Monday, June 21, 2010

E-Reader Prices Are Slashed; New York Times, 6/22/10

Brad Stone, New York Times; E-Reader Prices Are Slashed:

"A price war is brewing in the growing market for electronic reading devices.

Barnes & Noble, the national bookseller, announced Monday that it was dropping the price of its six-month-old Nook e-reader to $199 from $259 and introducing a new version of the device, which connects to the Internet only over Wi-Fi networks, for $149.

Responding rapidly, then cut the price of its popular Kindle e-reader below the Nook, to $189 from $259.

The price cuts were made as manufacturers of e-readers faced a mounting threat from Apple’s iPad. Even though it is far more expensive than the e-readers, the iPad, which starts at $500, performs a range of functions with a versatile, colorful display that contrasts sharply with the static, monochrome screen of e-book readers. Apple said it sold more than two million iPads in the two months since the tablet’s introduction.

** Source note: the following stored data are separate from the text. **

(* ===== verification/Parameters.v ===== *)
(** What the challenge runtimes share: reading their YAML parameters, and the
    probability with which a stored token is verified in full. *)

From S2P Require Import Prelude Types.
From stdpp Require Import options.

(** The parameters of a runtime: the defaults, overwritten by the YAML node when
    there is one. [unmarshal] is the YAML library (goccy/go-yaml). *)
Definition read_parameters {Y P} (unmarshal : Y → P → result P) (DefaultParameters : P)
    (parameters : option Y) : result P :=
  match parameters with
  | None => Ok DefaultParameters
  | Some y => unmarshal y DefaultParameters
  end.

(** * 64-bit floats *)

(** The float nearest to [n/d]. *)
Definition float_ratio (n d : positive) : spec_float :=
  SFdiv 53 1024 (S754_finite false n 0) (S754_finite false d 0).

Definition float_0_20 : spec_float := Eval vm_compute in float_ratio 1 5.
Definition float_0_10 : spec_float := Eval vm_compute in float_ratio 1 10.
Definition float_1 : spec_float := Eval vm_compute in float_ratio 1 1.
Definition float_0 : spec_float := S754_zero false.

(** A probability of zero or less is the runtime's default, one above 1 is 1. *)
Definition clampProbability (def x : spec_float) : spec_float :=
  if SFleb x float_0 then def
  else if SFltb float_1 x then float_1
  else x.

(** * Properties *)

Definition is_nan (x : spec_float) : bool := match x with S754_nan => true | _ => false end.

Lemma finite_le m e m0 e0 :
  SFltb (S754_finite false m0 e0) (S754_finite false m e) = false →
  SFleb (S754_finite false m e) (S754_finite false m0 e0) = true.
Proof.
  unfold SFltb, SFleb, SFcompare. change (PosDef.Pos.compare_cont Eq) with Pos.compare.
  rewrite (Z.compare_antisym e e0), (Pos.compare_antisym m m0).
  by destruct (e ?= e0)%Z, (m ?= m0)%positive.
Qed.

(** Full verification has a probability in (0, 1], whatever number the
    configuration gives; not-a-number alone is kept as it is, and no random value is
    below it. *)
Theorem clampProbability_bounds (def x : spec_float)
    (Hdef : SFltb float_0 def = true ∧ SFleb def float_1 = true) :
  if is_nan x then clampProbability def x = S754_nan ∧ ∀ f, SFltb f (clampProbability def x) = false
  else SFltb float_0 (clampProbability def x) = true ∧ SFleb (clampProbability def x) float_1 = true.
Proof.
  unfold clampProbability. destruct x as [s|[]| |[] m e]; cbn -[SFleb SFltb float_1]; try done.
  - split; [done|]. by intros [| | |].
  - change (SFleb (S754_finite false m e) float_0) with false. cbn [is_nan]. cbv iota.
    destruct (SFltb float_1 (S754_finite false m e)) eqn:Hx; [done|].
    split; [done|]. by apply finite_le.
Qed.

Lemma clampProbability_bounds_witness :
  SFltb float_0 (clampProbability float_0_20 (float_ratio 3 2)) = true ∧
  SFleb (clampProbability float_0_20 (float_ratio 3 2)) float_1 = true.
Proof.
  apply (clampProbability_bounds float_0_20 (float_ratio 3 2)). split; vm_compute; reflexivity.
Defined.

“It was obvious that the price of stand-alone e-readers had to come down,” said James McQuivey, an analyst at Forrester Research, citing the threat by Apple and other tablet makers. “We just never thought it was going to happen this rapidly.”

Analysts had expected the prices of e-readers would gradually fall because of the natural decline in component costs and the increased profitability of e-books themselves...

With recent software upgrades, Barnes & Noble has improved the Nook, which now has features to counter Amazon’s aggressiveness on e-book prices and the brand power of the Kindle. Barnes & Noble allows Nook owners to read entire e-books within stores and lend e-books to friends for up to two weeks. Now, with yet another software upgrade, Nook owners have free access to AT&T’s nationwide Wi-Fi network.

“I don’t see more than two, or maybe three dedicated reading companies in the market for selling e-books,” said William J. Lynch, chief executive of Barnes & Noble, in an interview. “I think you are starting to see a shake-out now.”

Mr. Lynch also predicted that within 12 months, e-reading devices “that people will actually want to buy” could be available for less than $100."